[Records from a dataset]

(** * redis_etude: a self-electing producer / consumer worker

    Shallow embedding of [redis_etude/util.py], [redis_etude/settings.py],
    [redis_etude/mixin.py] and [redis_etude/application.py].

    The worker talks to three outside parties: the wall clock and the event
    loop ([time.time], [asyncio.sleep], [asyncio.ensure_future]), the redis
    client ([aioredis]) and the lock service client ([aioredlock]).  None of
    them is part of the program, so each is an oracle: a function from the
    number of the call to the answer of that call.  The program is a state
    passing function over the worker object and the oracle cursors, and it
    emits the list of the effects it performed, in order. *)

From Stdlib Require Import ZArith QArith Qround Lqa Lia List String Ascii Bool Arith.
From Stdlib Require Import Qpower Floats.SpecFloat.
Import ListNotations.
Local Open Scope Q_scope.
Local Open Scope string_scope.

(** ** Python values of the program *)

(** The exception classes the program distinguishes in its [except] clauses.
    [LockError] is [aioredlock.LockError], [RedisError] is
    [aioredis.errors.RedisError]; both derive from [Exception] and neither
    derives from the other. *)
Inductive exn : Type :=
| LockError
| RedisError
| TypeError
| AttributeError
| OtherException.

Definition exn_eqb (a b : exn) : bool :=
  match a, b with
  | LockError, LockError | RedisError, RedisError | TypeError, TypeError
  | AttributeError, AttributeError | OtherException, OtherException => true
  | _, _ => false
  end.

(** Strict comparison of two numbers, [x < y]. *)
Definition Qlt_bool (x y : Q) : bool := negb (Qle_bool y x).

(** Truth value of an optional byte string, as in [if msg:] and
    [while err:]: [None] and the empty string are false. *)
Definition truthy_bytes (v : option string) : bool :=
  match v with
  | None => false
  | Some s => negb (String.eqb s EmptyString)
  end.

(** ** settings.py *)

Record Settings : Type := mkSettings {
  generator_timeout : Q;
  connection_timeout : Q;
  reconnect_timeout : Q;
  get_timeout : Q;
  redis_host : string;
  redis_port : Z;
  message_collection : string;
  error_collection : string;
  generator_lock : string;
  lifetime : Q;
  save_history : bool
}.

(** The class attributes of [Settings]. *)
Definition default_settings : Settings := {|
  generator_timeout := 1 # 2;
  connection_timeout := 1;
  reconnect_timeout := 1;
  get_timeout := 5;
  redis_host := "localhost";
  redis_port := 6379%Z;
  message_collection := "msg";
  error_collection := "err";
  generator_lock := "gen";
  lifetime := 0;
  save_history := false
|}.

Definition set_save_history (b : bool) (s : Settings) : Settings :=
  {| generator_timeout := generator_timeout s;
     connection_timeout := connection_timeout s;
     reconnect_timeout := reconnect_timeout s;
     get_timeout := get_timeout s;
     redis_host := redis_host s;
     redis_port := redis_port s;
     message_collection := message_collection s;
     error_collection := error_collection s;
     generator_lock := generator_lock s;
     lifetime := lifetime s;
     save_history := b |}.

Definition set_lifetime (q : Q) (s : Settings) : Settings :=
  {| generator_timeout := generator_timeout s;
     connection_timeout := connection_timeout s;
     reconnect_timeout := reconnect_timeout s;
     get_timeout := get_timeout s;
     redis_host := redis_host s;
     redis_port := redis_port s;
     message_collection := message_collection s;
     error_collection := error_collection s;
     generator_lock := generator_lock s;
     lifetime := q;
     save_history := save_history s |}.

> [Work request]
Nothing should appear in the output except the lines from the one with "connection_timeout := 1;" through the end of the records above, copied exactly.

> [Written answer]
  connection_timeout := 1;
  reconnect_timeout := 1;
  get_timeout := 5;
  redis_host := "localhost";
  redis_port := 6379%Z;
  message_collection := "msg";
  error_collection := "err";
  generator_lock := "gen";
  lifetime := 0;
  save_history := false
|}.

Definition set_save_history (b : bool) (s : Settings) : Settings :=
  {| generator_timeout := generator_timeout s;
     connection_timeout := connection_timeout s;
     reconnect_timeout := reconnect_timeout s;
     get_timeout := get_timeout s;
     redis_host := redis_host s;
     redis_port := redis_port s;
     message_collection := message_collection s;
     error_collection := error_collection s;
     generator_lock := generator_lock s;
     lifetime := lifetime s;
     save_history := b |}.

Definition set_lifetime (q : Q) (s : Settings) : Settings :=
  {| generator_timeout := generator_timeout s;
     connection_timeout := connection_timeout s;
     reconnect_timeout := reconnect_timeout s;
     get_timeout := get_timeout s;
     redis_host := redis_host s;
     redis_port := redis_port s;
     message_collection := message_collection s;
     error_collection := error_collection s;
     generator_lock := generator_lock s;
     lifetime := q;
     save_history := save_history s |}.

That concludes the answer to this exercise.